S3 Dorsal Root Ganglion/Nerve Root Stimulation for Refractory Postsurgical Perineal Pain: Technical Aspects of Anchorless Sacral Transforaminal Lead Placement

X Zuidema 1,2, J Breel 1,2,*, F Wille 1,2
PMCID: PMC4829697  PMID: 27123351

Abstract

Chronic perineal pain limits patients in physical and sexual activities, leading to social and psychological distress. In most cases, this pain develops after surgery in the urogenital area or as a consequence of trauma. Neuromodulation is one of the options in chronic postsurgical perineal pain treatment. We present a case of refractory perineal pain after right sided surgical resection of a Bartholin's cyst which was treated with third sacral nerve root/dorsal root ganglion stimulation using the transforaminal approach. We describe a new anchorless lead placement technique using a unique curved lead delivery sheath. We postulate that this new posterior foraminal technique of lead placement is simple, safe, and reversible and may lower the occurrence of lead related complications.

1. Introduction

Chronic perineal pain is a disabling and invalidating syndrome. Patients are often limited in physical and sexual activities, leading to social and psychological distress. Chronic perineal pain may occur after surgical intervention or trauma in the perineal area or may be caused by inflammation (e.g., prostatitis) or pudendal nerve entrapment. Chronic postsurgical perineal pain (CPSPP) is defined as pain arising after a surgical procedure, present for at least 2 months, with no organic (active cancer or chronic infection) or preexisting cause [1].

The incidence of CPSPP is reported to be up to 38% [2, 3]. Conventional treatment for CPSPP consists of antineuropathic analgesics and minimal invasive pain treatments such as pudendal nerve corticoid infiltration, pulsed radio frequent (PRF) lesions of nerve root S3, or chemical distal sympathectomy [4].
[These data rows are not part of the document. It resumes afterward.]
Definition get_hash_str (toks : list Z) (prior_hash : option digest) : res digest :=
  bs ← mapM to_bytes4 toks;
  Ok (sha256 (default [] prior_hash ++ concat bs)).

Definition hash_str_to_int64 (h : digest) : res Z :=
  match h with
  | [] => Raise ValueError
  | _ =>
      let uint64_val := foldl (λ n b, n * 256 + b) 0 (slice_to h 8) in
      Ok (if 2 ^ 63 <=? uint64_val then uint64_val - 2 ^ 64 else uint64_val)
  end.

(** The loop of [compute_node_hash_values] *)
Definition hash_pages (parent_hash : option digest) (ps : list (list Z)) : res (list digest) :=
  '(hs, _) ← foldR (λ '(hs, prior) p, h ← get_hash_str p prior; Ok (hs ++ [h], Some h))
               ([], parent_hash) ps;
  Ok hs.
End Hash.

Definition split_node_hash_value (child_hash_value : option (list digest)) (split_len page_size : Z)
    : option (list digest) * option (list digest) :=
  match child_hash_value with
  | None => (None, None)
  | Some h =>
      let split_pages := if page_size =? 1 then split_len else split_len / page_size in
      (Some (slice_to h split_pages), Some (slice_from h split_pages))
  end.

(** ** Nodes *)

Record TreeNode : Type := mkNode {
  n_children : gmap ChildKey Z;
  n_parent : option Z;
  n_key : RadixKey;
  n_value : option (list Z);
  n_lock_ref : Z;
  n_last_access_time : Z;
  n_creation_time : Z;
  n_hit_count : Z;
  n_hash_value : option (list digest);
  n_priority : Z
}.

#[export] Instance eta_TreeNode : Eta TreeNode := λ n,
  mkNode (n_children n) (n_parent n) (n_key n) (n_value n) (n_lock_ref n) (n_last_access_time n)
    (n_creation_time n) (n_hit_count n) (n_hash_value n) (n_priority n).
#[export] Instance set_n_children : Setter n_children.
Proof. derive_setter. Defined.
#[export] Instance set_n_parent : Setter n_parent.
Proof. derive_setter. Defined.
#[export] Instance set_n_key : Setter n_key.
Proof. derive_setter. Defined.
#[export] Instance set_n_value : Setter n_value.
Proof. derive_setter. Defined.
#[export] Instance set_n_lock_ref : Setter n_lock_ref.
Proof. derive_setter. Defined.
#[export] Instance set_n_last_access_time : Setter n_last_access_time.
Proof. derive_setter. Defined.
#[export] Instance set_n_hash_value : Setter n_hash_value.
Proof. derive_setter. Defined.
#[export] Instance set_n_priority : Setter n_priority.
Proof. derive_setter. Defined.

Definition evicted (n : TreeNode) : bool := match n_value n with None => true | Some _ => false end.

(** ** Eviction strategies *)

Inductive EvictionStrategy : Type :=
| LRUStrategy | LFUStrategy | FIFOStrategy | MRUStrategy | FILOStrategy | PriorityStrategy.

(** A number is a tuple of one. *)
Definition get_priority (s : EvictionStrategy) (n : TreeNode) : list Z :=
  match s with
  | LRUStrategy => [n_last_access_time n]
  | LFUStrategy => [n_hit_count n; n_last_access_time n]
  | FIFOStrategy => [n_creation_time n]
  | MRUStrategy => [- n_last_access_time n]
  | FILOStrategy => [- n_creation_time n]
  | PriorityStrategy => [n_priority n; n_last_access_time n]
  end.

(** [str.lower] on ASCII letters *)
Definition lower_char (a : Ascii.ascii) : Ascii.ascii :=
  let n := Ascii.nat_of_ascii a in
  if (65 <=? n)%nat && (n <=? 90)%nat then Ascii.ascii_of_nat (n + 32) else a.
Fixpoint lower (s : string) : string :=
  match s with
  | EmptyString => EmptyString
  | String a s' => String (lower_char a) (lower s')
  end.

Definition strategy_of (eviction_policy : string) : res EvictionStrategy :=
  let p := lower eviction_policy in
  if String.eqb p "lru" then Ok LRUStrategy
  else if String.eqb p "lfu" then Ok LFUStrategy
  else if String.eqb p "fifo" then Ok FIFOStrategy
  else if String.eqb p "mru" then Ok MRUStrategy
  else if String.eqb p "filo" then Ok FILOStrategy
  else if String.eqb p "priority" then Ok PriorityStrategy
  else Raise ValueError.

(** Entries of the eviction heap, [(priority, node)]: tuples compare by the
    first component that differs, nodes by [TreeNode.__lt__], the order of
    their access times ([e_time], which does not change while the heap is
    used). *)
Record Entry : Type := mkEntry { e_priority : list Z; e_time : Z; e_node : Z }.

Fixpoint tuple_lt (xs ys : list Z) : bool :=
  match xs, ys with
  | x :: xs', y :: ys' => if x =? y then tuple_lt xs' ys' else x <? y
  | [], _ :: _ => true
  | _, [] => false
  end.

Definition entry_lt (a b : Entry) : bool :=
  if bool_decide (e_priority a = e_priority b) then e_time a <? e_time b
  else tuple_lt (e_priority a) (e_priority b).

(** ** The cache *)

Inductive KVCacheEvent : Type :=
| BlockStored (block_hashes : list Z) (parent_block_hash : option Z) (toks : list Z) (block_size : Z)
| BlockRemoved (block_hashes : list Z)
| AllBlocksCleared.

Record RadixCache : Type := mkRadixCache {
  rc_disable : bool;
  rc_page_size : Z;
  rc_enable_kv_cache_events : bool;
  rc_disable_finished_insert : bool;
  rc_strategy : EvictionStrategy;
  (* the store of nodes, [TreeNode.counter] and the readings of the clock *)
  rc_nodes : gmap Z TreeNode;
  rc_counter : Z;
  rc_clock : nat;
  rc_root : Z;
  rc_evictable_size : Z;
  rc_protected_size : Z;
  rc_evictable_leaves : gset Z;
  rc_kv_event_queue : list KVCacheEvent
}.

#[export] Instance eta_RadixCache : Eta RadixCache := λ c,
  mkRadixCache (rc_disable c) (rc_page_size c) (rc_enable_kv_cache_events c)
    (rc_disable_finished_insert c) (rc_strategy c) (rc_nodes c) (rc_counter c) (rc_clock c)
    (rc_root c) (rc_evictable_size c) (rc_protected_size c) (rc_evictable_leaves c)
    (rc_kv_event_queue c).
#[export] Instance set_rc_nodes : Setter rc_nodes.
Proof. derive_setter. Defined.
#[export] Instance set_rc_counter : Setter rc_counter.
Proof. derive_setter. Defined.
#[export] Instance set_rc_clock : Setter rc_clock.
Proof. derive_setter. Defined.
#[export] Instance set_rc_root : Setter rc_root.
Proof. derive_setter. Defined.
#[export] Instance set_rc_evictable_size : Setter rc_evictable_size.
Proof. derive_setter. Defined.
#[export] Instance set_rc_protected_size : Setter rc_protected_size.
Proof. derive_setter. Defined.
#[export] Instance set_rc_evictable_leaves : Setter rc_evictable_leaves.
Proof. derive_setter. Defined.
#[export] Instance set_rc_kv_event_queue : Setter rc_kv_event_queue.
Proof. derive_setter. Defined.

(** [sys.maxsize] *)
Definition maxsize : Z := 2 ^ 63 - 1.

Module Radix.

Section Radix.
Context `{Runtime}.

(** ** The store *)

Definition node_at (n : Z) : M RadixCache TreeNode := λ c,
  (of_option AttributeError (rc_nodes c !! n), c).
Definition upd_node (n : Z) (f : TreeNode → TreeNode) : M RadixCache unit :=
  x ← node_at n; modify (λ c, c <| rc_nodes ::= <[n := f x]> |>).
Definition tick : M RadixCache Z := λ c, (Ok (monotonic (rc_clock c)), c <| rc_clock ::= S |>).

(** [TreeNode(priority=...)]; the key is assigned after the creation. *)
Definition new_node (prio : Z) : M RadixCache Z :=
  t0 ← tick;
  t1 ← tick;
  n ← gets rc_counter;
  modify (λ c, c <| rc_counter := n + 1 |>
                 <| rc_nodes ::= <[n := mkNode ∅ None (mkKey [] None) None 0 t0 t1 0 None prio]> |>);;
  mret n.

(** ** Events *)

Definition compute_node_hash_values (node : Z) : M RadixCache (list digest) :=
  x ← node_at node;
  parent_hash ←
    (match n_parent x with
     | None => mret None
     | Some p =>
         px ← node_at p;
         match n_hash_value px with
         | Some hs => mret (if (0 <? Key.len (n_key px)) && (0 <? len hs) then last hs else None)
         | None => mret None
         end
     end);
  page_size ← gets rc_page_size;
  lift (hash_pages parent_hash (pages page_size (token_ids (n_key x)))).

(** The hash values of a node, computed when they are missing *)
Definition ensure_hash (node : Z) : M RadixCache (list digest) :=
  x ← node_at node;
  match n_hash_value x with
  | Some hs => mret hs
  | None =>
      hs ← compute_node_hash_values node;
      upd_node node (λ x, x <| n_hash_value := Some hs |>);;
      mret hs
  end.

Definition emit (e : KVCacheEvent) : M RadixCache unit :=
  modify (λ c, c <| rc_kv_event_queue ::= λ q, q ++ [e] |>).

Definition _record_store_event (node : Z) : M RadixCache unit :=
  c ← get;
  if rc_enable_kv_cache_events c then
    hs ← ensure_hash node;
    x ← node_at node;
    parent_block_hash ←
      (match n_parent x with
       | Some p =>
           if p =? rc_root c then mret None
           else
             px ← node_at p;
             match last (default [] (n_hash_value px)) with
             | Some h => b ← lift (hash_str_to_int64 h); mret (Some b)
             | None => mret None
             end
       | None => mret None
       end);
    _ ← foldM (λ parent_block_hash '(page_index, page_tokens),
                 h ← lift (getitem hs page_index);
                 block_hash ← lift (hash_str_to_int64 h);
                 emit (BlockStored [block_hash] parent_block_hash page_tokens (len page_tokens));;
                 mret (Some block_hash))
          parent_block_hash (enumerate (pages (rc_page_size c) (token_ids (n_key x))));
    mret tt
  else mret tt.

Definition _record_remove_event (node : Z) : M RadixCache unit :=
  c ← get;
  if rc_enable_kv_cache_events c then
    hs ← ensure_hash node;
    x ← node_at node;
    for_ (enumerate (pages (rc_page_size c) (token_ids (n_key x))))
      (λ '(page_index, _),
         h ← lift (getitem hs page_index);
         block_hash ← lift (hash_str_to_int64 h);
         emit (BlockRemoved [block_hash]))
  else mret tt.

Definition _record_all_cleared_event : M RadixCache unit :=
  c ← get;
  if rc_enable_kv_cache_events c then emit AllBlocksCleared else mret tt.

Definition take_events : M RadixCache (list KVCacheEvent) :=
  c ← get;
  if rc_enable_kv_cache_events c then
    put (c <| rc_kv_event_queue := [] |>);; mret (rc_kv_event_queue c)
  else mret [].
The perineum is innervated by the somatosensory nervous system via sacral nerve roots (pudendal nerve) and the thoracolumbar sympathetic nervous system. Regulatory systems for nociceptive input are present at all levels of the nervous system. The target for perineal pain treatment by neurostimulation may therefore not be a single level but a multilevel approach [5]. Evidence for treatment of refractory CPSPP using invasive neurostimulation techniques is growing; these include peripheral (pudendal) nerve stimulation, sacral nerve root (SNR) stimulation, dorsal root ganglion (DRG) stimulation, spinal cord stimulation (SCS), and motor cortex stimulation [69].

We present a patient suffering from chronic postsurgical perineal pain and treated with third sacral nerve root/dorsal root ganglion stimulation (3rd SNR/DRG) using the transforaminal approach. This case report describes the procedural aspects of anchorless sacral transforaminal lead placement.

2. Case Description

A 58-year-old woman was referred to our pain clinic with refractory perineal pain after right sided surgical resection of a Bartholin's cyst. She reported suffering from perineal pain of an allodynic and hyperalgesic nature for more than 6 years. Further comorbidity included non-insulin dependent diabetes mellitus, hypertension, hypercholesterolemia, and a cerebrovascular accident with little functional impairment. Antineuropathic analgesics (tramadol, oxycodone, pregabalin, and amitriptyline) as well as minimal invasive techniques (right sided pulsed radio frequent lesion of nerve root S3, chemical neurolesion of Impar's ganglion, and hypogastric plexus block) for neuropathic pain treatment did not result in structural pain relief. Over the last 2 years, her pain had steadily become more intense, resulting in functional, psychological, sexual, and social dysfunction.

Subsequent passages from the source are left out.